Véritable Buzzword il y a de cela 3 ans, l’e-réputation est aujourd’hui devenu un mot qui a de plus en plus une connotation négative. En réalité, l’e-réputation a connu un pic quand il fallait expliquer ce que c’était. Maintenant que tous les blogs ont fourni leur propre définition, non sans déposer quelques phrases de publicité pour leur agence, d’aucuns voudraient lui sacrifier son « e » comme une petite peau superflue qu’il se faut d’enlever pour parler entre gens biens. Il est donc plus que temps de réaliser une grande enquête sur l’e-réputation en dépassant le spectre de la simple définition pour voir l’usage qui est fait ce mot. Qui sont les personnes ou organisations qui utilisent ce mot ? Avec quels autres mots s’associe-t-il ? Quelles communautés tournent autour ? Réponse dans cette enquête réalisée grâce au logiciel SaaS Visibrain.
I. Méthodologie
Une analyse de contenu sur Twitter en utilisant le logiciel Visibrain et en recueillant sur Twitter tous les mots clefs suivants :
- ereputation
- e-reputation
- eréputation
- e-réputation
La période porte sur les tweets entre le 10 mars et le 21 mai 2014. Pour éviter certains biais, nous avons enlevé le hashtag #netsurlenet qui comprenait tous les résultats du test lancé par la ville de Paris.
II. Analyse
1. Rythme de vie

Le nombre total de tweets est de 9482. Pour une période aussi longue, c’est peu. Ainsi, à titre de comparaison, la crise vécue par Intermarché comportait 14 417 tweets en 3 jours. Le nombre d’acteurs est, lui aussi, très restreint puisque seuls 4468 utilisateurs sont recensés. Le nombre de retweet est assez faible tandis que la part de tweets avec des liens est gigantesque. Cela montre que nous avons affaire à des stratégies de contenu.

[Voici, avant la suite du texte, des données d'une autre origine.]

(** The value of one option goes to the parameter it was saved from. *)
Lemma load_driver_option d dn p rest s :
  map strip (dr_parameters d) = map strip dn ++ unset p :: map unset rest -> driver_ok d -> NoDup (map pm_name (dn ++ p :: rest)) ->
  value_ok (pm_type p) (pm_value p) -> pm_is_set p = true -> read_option (pm_type p) s = Some (pm_value p) ->
  exists d', jack_controller_settings_set_driver_option true (pm_name p) s d = Some d' /\ dr_name d' = dr_name d /\
    map strip (dr_parameters d') = map strip (dn ++ [p]) ++ map unset rest /\ driver_ok d'.
Proof.
  intros E D N Hv Hs Hr. pose proof (f_equal (map pm_name) E) as En. pose proof E as E0.
  apply fmap_app_inv in E as (l1 & l & E1 & El & Ed). symmetry in El. apply fmap_cons_inv in El as (q & l2 & Eq & E2 & ->).
  assert (Hn : pm_name q = pm_name p) by exact (f_equal pm_name (eq_sym Eq)).
  assert (Ht : pm_type q = pm_type p) by exact (f_equal pm_type (eq_sym Eq)).
  assert (Hl : length l1 = length (map strip dn)) by (rewrite E1; by rewrite length_fmap).
  assert (Hk : dr_parameters d !! length l1 = Some q) by (rewrite Ed; by apply list_lookup_middle).
  destruct (set_value_some (length l1) (pm_value p) d q Hk) as [d' Hd']; [by rewrite Ht|]. exists d'.
  unfold jack_controller_settings_set_driver_option. rewrite <- Hn, Ed, find_parameter_at.
  - rewrite <- Ed, Hk. cbn [mbind option_bind]. rewrite Ht, Hr. cbn [mbind option_bind]. rewrite Hd'. split; [done|].
    destruct (set_value_strip _ _ _ _ _ Hd') as [-> ->]. split; [done|]. split; [|by eapply set_value_ok].
    rewrite E0, Hl, alter_middle, map_app, <- app_assoc. cbn [map app]. f_equal. f_equal.
    pose proof (assign_unset p Hs) as Ep. by destruct p.
  - rewrite <- Ed, <- names_strip, En. rewrite !map_app in N |- *. cbn [map] in N |- *. by rewrite names_strip, names_unset.
Qed.

Lemma load_driver_parameters rest dn ct j d o nm evs :
  ct_drivers ct !! j = Some d -> map strip (dr_parameters d) = map strip dn ++ map unset rest -> driver_ok d -> params_ok (dn ++ rest) ->
  exists o' nm' d', callbacks true (options_elements "   " rest ++ evs) (ct, ctx driver_path (Some j) o nm) =
      callbacks true evs (ct <| ct_drivers := <[j := d']> (ct_drivers ct) |>, ctx driver_path (Some j) o' nm') /\
    dr_name d' = dr_name d /\ map strip (dr_parameters d') = map strip (dn ++ rest) /\ driver_ok d'.
Proof.
  revert dn ct d o nm. induction rest as [|p rest IH]; intros dn ct d o nm Ej Ed Do Ok.
  { exists o, nm, d. rewrite list_insert_id by done. rewrite app_nil_r in Ed |- *. by destruct ct. }
  pose proof (po_values _ Ok) as Hv. apply Forall_app in Hv as [_ Hv]. apply Forall_cons in Hv as [Hv _]. unfold param_ok in Hv.
  pose proof (po_names _ Ok) as N. unfold options_elements. cbn [map concat]. rewrite <- app_assoc.
  change (concat (map (saved_option "   ") rest)) with (options_elements "   " rest).
  assert (Ea : dn ++ p :: rest = (dn ++ [p]) ++ rest) by (by rewrite <- app_assoc).
  unfold saved_option at 1. destruct (pm_is_set p) eqn:Es.
  - destruct (read_write _ _ Hv) as (s & -> & Er & Hl). rewrite driver_option by done.
    destruct (load_driver_option d dn p rest s) as (d1 & E1 & N1 & S1 & D1); [done..|].
    unfold update_driver. rewrite Ej. cbn [mbind option_bind]. rewrite E1. cbn [mbind option_bind].
    set (ct1 := ct <| ct_drivers ::= fun l => <[j := d1]> l |>).
    assert (Ec : ct_drivers ct1 = <[j := d1]> (ct_drivers ct)) by done.
    destruct (IH (dn ++ [p]) ct1 d1 s None) as (o' & nm' & d' & E & N' & S' & D'); [..|by rewrite <- Ea|].
    { rewrite Ec. apply list_lookup_insert_eq. by eapply lookup_lt_Some. }
    { done. } { done. }
    exists o', nm', d'. rewrite E, Ea. split; [|split; [congruence|done]]. f_equal. f_equal. rewrite Ec, list_insert_insert_eq. by destruct ct.
  - cbn [app]. rewrite Ea. apply IH; [done| |done|by rewrite <- Ea].
    rewrite Ed, map_app, <- app_assoc. cbn [map app]. by rewrite unset_same.
Qed.

(** ** The drivers *)

Definition fresh (d : jackctl_driver) : jackctl_driver := mk_driver (dr_name d) (map unset (dr_parameters d)) [].

(** The driver has the parameters it had, and its list goes with them. *)
Definition restored (d d' : jackctl_driver) : Prop :=
  dr_name d' = dr_name d /\ map strip (dr_parameters d') = map strip (dr_parameters d) /\ driver_ok d'.

Lemma fresh_ok d : driver_ok (fresh d).
Proof.
  split; cbn.
  - intros k p Hp. apply list_lookup_fmap_Some in Hp as (q & -> & _). done.
  - intros k1 k2 p1 p2 i Hp _. apply list_lookup_fmap_Some in Hp as (q & -> & _). done.
  - done.
Qed.

Lemma strip_fresh d : map strip (dr_parameters (fresh d)) = map unset (dr_parameters d).
Proof. cbn. by rewrite map_map. Qed.

Lemma names_fresh ds : map dr_name (map fresh ds) = map dr_name ds.
Proof. by rewrite map_map. Qed.

Definition drivers_path : list Z := [PARSE_CONTEXT_JACK; PARSE_CONTEXT_DRIVERS].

Le volume de conversation est minime tout comme le nombre d’utilisateurs. L’e-réputation est donc un mot de niche parmi le secteur utilisé la plupart du temps dans des stratégies de contenu ou pour hiérarchiser des articles.
2. Analyse de contenu
Analyse des hashtags utilisés
L’analyse des hashtags permet de voir comment les utilisateurs classifient eux-mêmes le terme d’e-réputation. Cette analyse permet donc de dépasser les typologies faites par des spécialistes ou chercheurs en e-réputation qui analyse de manière holistique le champ de l’e-réputation.

Si l’on reclasse ses hashtags par catégorie, nous pouvons classifier l’utilisation du mot e-réputation par ordre d’importance selon :
- La typologie de son univers : SEO (367), Community management (301+ 60 = 361), veille (165), webmarketing (128), marketing (112), personal branding (94), RH (86), communication (69), ecommerce (48), emarketing (47), smo (46), etourisme (40), RP (31), SMM (29)
- La typologie des médias référents : socialmedia (557), réseaux sociaux (167, 73, 32), Twitter (139), web (106), google (77), internet (70), Facebook (62), press (46), média sociaux (33 , 33), linkedin (31)
- La typologie des événements/publicités: conferep (132), enquête du cac40 par Digimind (55), printemps des entreprises (52), reputationprotect
- La typologie des qualificatifs et autres mots connexes : emploi (95), bad buzz (73), réputation (44+ 29 = 73), recrutement (63), entreprise (60, 58), digital (57), job (56) ,influence (42), startup (41), formation (37), design (35), crise (35), PME (33), tourisme (32), image (31), IUT (29), QR code (27)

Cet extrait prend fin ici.